ただ、私たちの世界が想像を超える巨大なネットワークでつながっていることは事実だ。仮に6次の隔たり説が正しいとして、一人あたり45人の知り合いがいるとすれば、単純に6乗すると世界人口の77億人を超える。毎年年賀状を出す枚数を考えれば、知り合いは45人どころかもっと多いかも知れない。ただしこの計算の前提には、知己のネットワークがランダムに張り巡らされているという仮定がある。実際には、「知り合い」と「知り合いの知り合い」は相当数同じ友人がかぶっているはずなので、知り合いの知り合いだけで2,025人(=45✕45)もいるわけではない。

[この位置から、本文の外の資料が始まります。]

(* ===== verification/CodecTheorems.v ===== *)
(** * libcodec_audio: the routing plans

    Where a call goes, on the card of [CodecRoute]: the tables of the plans as
    functions of the path, and that the operations implement them; the outputs
    one at a time; the end of a call; recording. *)

From stdpp Require Import strings.
From S2P Require Import Prelude CLib Os Snd Mixer MixerTheorems Codec CodecPad CodecPlanOne CodecPlanTwo CodecRoute CodecSim.

(** ** Where a call goes *)

Inductive phone_dest := ToEarpiece | ToSpeaker | ToHeadphone | ToHeadset | ToBluetooth | Nowhere.
#[global] Instance phone_dest_eq : EqDecision phone_dest.
Proof. solve_decision. Defined.

(** The priority of the devices of a path; [ne] is 1 on a board with no
    earpiece. *)
Definition dest (path ne : Z) : phone_dest :=
  let earpiece := dev_on path AUDIO_DEVICE_OUT_EARPIECE in
  if earpiece && (ne =? 0) then ToEarpiece
  else if dev_on path AUDIO_DEVICE_OUT_SPEAKER || (earpiece && (ne =? 1)) then ToSpeaker
  else if dev_on path AUDIO_DEVICE_OUT_WIRED_HEADPHONE then ToHeadphone
  else if dev_on path AUDIO_DEVICE_OUT_WIRED_HEADSET then ToHeadset
  else if dev_on path AUDIO_DEVICE_OUT_ALL_SCO then ToBluetooth
  else Nowhere.

Lemma dest_speaker path ne :
  dest path ne = ToSpeaker ->
  dev_on path AUDIO_DEVICE_OUT_SPEAKER || dev_on path AUDIO_DEVICE_OUT_EARPIECE && (ne =? 1) = true.
Proof. unfold dest. by repeat case_test. Qed.

(** A switch that is on for some destinations, untouched when there is none. *)
Definition on_for (d : phone_dest) (l : list phone_dest) (old : Z) : Z :=
  match d with Nowhere => old | _ => if bool_decide (d ∈ l) then 1 else 0 end.
(** A Bluetooth line: off without Bluetooth in the path, on when the call goes
    there, untouched when the call goes elsewhere. *)
Definition bt_line (d : phone_dest) (bt : bool) (old : Z) : Z :=
  if bt then match d with ToBluetooth => 1 | _ => old end else 0.

(** Plan one: what a switch holds after [set_phone_path]. *)
Definition one_route (path ne : Z) (f : ctl_field) (old : Z) : Z :=
  let d := dest path ne in
  let bt := dev_on path AUDIO_DEVICE_OUT_ALL_SCO in
  match f with
  | audio_earpiece_out => on_for d [ToEarpiece] old
  | audio_speaker_out => on_for d [ToSpeaker] old
  | audio_headphone_out => on_for d [ToHeadphone; ToHeadset] old
  | audio_phone_main_mic => on_for d [ToEarpiece; ToSpeaker; ToHeadphone] old
  | audio_phone_headset_mic => on_for d [ToHeadset] old
  | audio_bt_clk_fmt | audio_analog_bt_mic | audio_analog_bt_phonein | audio_bt_out => bt_line d bt old
  | audio_phone_in => if bt then 0 else 1
  | audio_phone_out => 1
  | audio_linein_in => 0
  | _ => old
  end.

(** The writes of plan one, in order. *)
Definition one_line_writes (path : Z) (fm : bool) : writes :=
  (if fm then [] else [(audio_linein_in, 0)]) ++
  (if dev_on path AUDIO_DEVICE_OUT_ALL_SCO then [(audio_phone_in, 0)]
   else [(audio_bt_clk_fmt, 0)] ++ [(audio_analog_bt_mic, 0)] ++ [(audio_analog_bt_phonein, 0)] ++
        [(audio_bt_out, 0)] ++ [(audio_phone_in, 1)]) ++
  [(audio_phone_out, 1)].
Definition one_output_writes (path ne : Z) : writes :=
  match dest path ne with
  | ToEarpiece => [(audio_speaker_out, 0); (audio_headphone_out, 0); (audio_earpiece_out, 1);
                   (audio_phone_headset_mic, 0); (audio_phone_main_mic, 1)]
  | ToSpeaker => [(audio_earpiece_out, 0); (audio_headphone_out, 0); (audio_speaker_out, 1);
                  (audio_phone_headset_mic, 0); (audio_phone_main_mic, 1)]
  | ToHeadphone => [(audio_earpiece_out, 0); (audio_speaker_out, 0); (audio_headphone_out, 1);
                    (audio_phone_headset_mic, 0); (audio_phone_main_mic, 1)]
  | ToHeadset => [(audio_earpiece_out, 0); (audio_speaker_out, 0); (audio_headphone_out, 1);
                  (audio_phone_main_mic, 0); (audio_phone_headset_mic, 1)]
  | ToBluetooth => [(audio_earpiece_out, 0); (audio_headphone_out, 0); (audio_speaker_out, 0);
                    (audio_phone_main_mic, 0); (audio_phone_headset_mic, 0); (audio_bt_clk_fmt, 1);
                    (audio_analog_bt_mic, 1); (audio_analog_bt_phonein, 1); (audio_bt_out, 1)]
  | Nowhere => []
  end.
Lemma read_step_keeps s w g : sys_ok s w g -> keeps s w g (read_step s).
Proof.
  intros Hs. pose proof Hs as [Hr Hw Hp Hg]. unfold read_step, keeps.
  destruct (reader s) as [|b t m|b t m|b|b sz|b sz f|b sz f|b sz f|b sz f|b sz f] eqn:E;
    cbn [pending reader_ok] in *; try done; try pose proof (lenZ_nonneg b);
    try (repeat case_test; apply reader_quiet; try done; try lia; cbn [reader_ok]; split_and?; try done; lia).
  - apply reader_quiet; try done; cbn [reader_ok]; split_and?; try done; destruct Hr; lia.
  - destruct Hp as [Hsz Hl]. destruct (rd_copy _ _ _) as [b'|] eqn:Ec; [|done].
    rewrite Z.add_0_r in Hr.
    destruct (rd_copy_run _ _ _ _ _ _ Hr Hsz Ec) as (Hn & Hb & Hc).
    destruct (rd_wraps _ _) eqn:Ew; apply reader_quiet; cbn [reader_ok pending]; rewrite ?Z.add_0_r;
      try done; try lia; split_and!; try done; lia.
  - destruct Hp as (Hsz & Hl & Hwr & Hc). destruct (rd_rest _ _ _) as [b'|] eqn:Ec; [|done].
    rewrite Z.add_0_r in Hr.
    destruct (rd_rest_run _ _ _ _ _ _ Hr Hsz Hwr Hc Ec) as (Hn & Hb & Hc').
    apply reader_quiet; cbn [reader_ok pending]; rewrite ?Z.add_0_r;
      try done; try lia; split_and!; try done; lia.
  - destruct (mutex s) eqn:Em; try done.
    apply reader_quiet; cbn [reader_ok pending]; try done; rewrite ?Em; try done; try lia.
    split_and!; try tauto; lia.
  - destruct Hp as (Hsz & Hb & Hl & Hc). rewrite Z.add_0_r in Hr.
    apply reader_quiet; cbn [reader_ok pending]; try done; rewrite ?Hl; try done.
    + by apply rd_move_ok.
    + split_and!; try done; try lia. destruct Hr. lia.
    + cbn [rd_count rd_move set_lens set_read BufValideLen]. lia.
  - destruct Hp as (Hsz & Hn & Hl & Hc). destruct (rd_pad _ _ _) as [b'|] eqn:Ec; [|done].
    apply rd_pad_run in Ec; [|lia]. cbn [written taken map written_by taken_by concat].
    rewrite !app_nil_r, Ec, Hc. pose proof (lenZ_nonneg g).
    assert (Hlen : lenZ (bslice (lenZ g) sz w) = sz) by (apply lenZ_bslice; lia).
    constructor; cbn [r_state the_ring mutex writer reader pending]; rewrite ?lenZ_app, ?Hlen, ?Z.add_0_r; try done.
    rewrite bslice_split, <- Hg by lia. done.
Qed.

Lemma ring_step_keeps m s w g : sys_ok s w g -> keeps s w g (ring_step m s).
Proof.
  destruct m; cbn [ring_step];
    [apply write_call_keeps|apply write_step_keeps|apply read_call_keeps|apply read_step_keeps].
Qed.

Lemma obs_written_app a b : written (a ++ b) = written a ++ written b.
Proof. unfold written. by rewrite map_app, concat_app. Qed.
Lemma taken_app a b : taken (a ++ b) = taken a ++ taken b.
Proof. unfold taken. by rewrite map_app, concat_app. Qed.

Lemma ring_run_keeps l : forall s w g o s',
  sys_ok s w g -> ring_run l s = Done o s' -> sys_ok s' (w ++ written o) (g ++ taken o).
Proof.
  induction l as [|m l IH]; intros s w g o s' Hs.
  - intros [= <- <-]. by rewrite !app_nil_r.
  - cbn [ring_run]. intros (o1 & s1 & E1 & H1)%bind_inv.
    apply bind_inv in H1 as (o2 & s2 & E2 & [= <- <-]).
    pose proof (ring_step_keeps m s w g Hs) as Hk. unfold keeps in Hk. rewrite E1 in Hk.
    specialize (IH _ _ _ _ _ Hk E2). by rewrite obs_written_app, taken_app, !app_assoc.
Qed.

Lemma sys_open_ok total addr mem rate :
  0 < total -> lenZ mem = total -> sys_ok (sys_open (ring_new total addr mem rate)) [] [].
Proof.
  intros Ht Hm. constructor; cbn [sys_open the_ring mutex writer reader pending writer_ok reader_ok]; try done.
  - constructor; cbn [ring_new BufMem BufTotalLen BufReadPtr DataLen BufValideLen]; try done; try lia.
    intros i Hi. change (0 <= i < 0) in Hi. lia.
  - split; [|done]. split; cbn [ring_new BufTotalLen BufWritPtr]; [lia|done].
Qed.

(** A read that found enough bytes fills the whole buffer of its caller. *)
Definition whole (p : rpc) : Prop :=
  match p with
  | RCopy buf size None | RRest buf size None | RLock buf size None | RMove buf size None
  | RPad buf size None => size = lenZ buf
  | _ => True
  end.

Lemma ring_step_whole m s o s' :
  whole (reader s) -> ring_step m s = Done o s' -> whole (reader s').
Proof.
  intros Hs. destruct m as [d| |a b|]; cbn [ring_step].
  - unfold write_call. repeat (case_match; try done); by intros [= <- <-].
  - unfold write_step. repeat (case_match; try done); by intros [= <- <-].
  - unfold read_call. repeat (case_match; try done); by intros [= <- <-].
  - unfold read_step. destruct (reader s) as [|b t x|b t x|b|b z|b z f|b z f|b z f|b z f|b z f];
      cbn [whole] in Hs; repeat (case_match; try done); intros [= <- <-]; cbn [r_state reader whole];
      repeat case_match; try done.
    all: match goal with
         | H : rd_copy _ _ _ = Some _ |- _ => apply memcpy_lenZ in H
         | H : rd_rest _ _ _ = Some _ |- _ => apply memcpy_lenZ in H
         end; congruence.
Qed.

ランダムからは程遠いが、かと言って身近な共同体だけで閉じているわけでもない。そんな私たちの社会の成り立ちを表現する数学モデルを、スモールワールド・ネットワークと呼ぶ。20世紀末にダンカン・ワッツとスティーヴン・ストロガッツという二人の数学者が発表した研究があって、世界に散らばるローカルな共同体間を比較的少数のリンクで結んでやるだけで、見知らぬ人同士の仮想的な距離はぐっと縮まるのだそうだ。国境を越えた往来が活発になり、SNSを介し簡単に世界とつながることができる現代社会は、半世紀前にミルグラムがドブ板選挙的な実験をやっていた時代に比べ、確かにずいぶんと「小さく」なった。

新型コロナウイルスが、小さくなった世界の現実をいま如実に可視化している。Stay with your communityとか言われているが、同居家族や職場の同僚のような普段のつきあいを超える人的交流によって、感染拡大リスクが跳ね上がるそうである。普段は会わない家族と寝食を共にする機会が集中した年末年始に感染者が急増したのが好例だ。コミュニティとコミュニティを橋渡しする経路が随所で増えた途端にウイルスの拡散が加速するのは、まさにスモールワールド・ネットワークそのものである。「It's a small world after all」と高らかに連呼されるディズニーの看板曲があるが、コロナ禍の今聞くとその意外な含意の深さにため息が出る。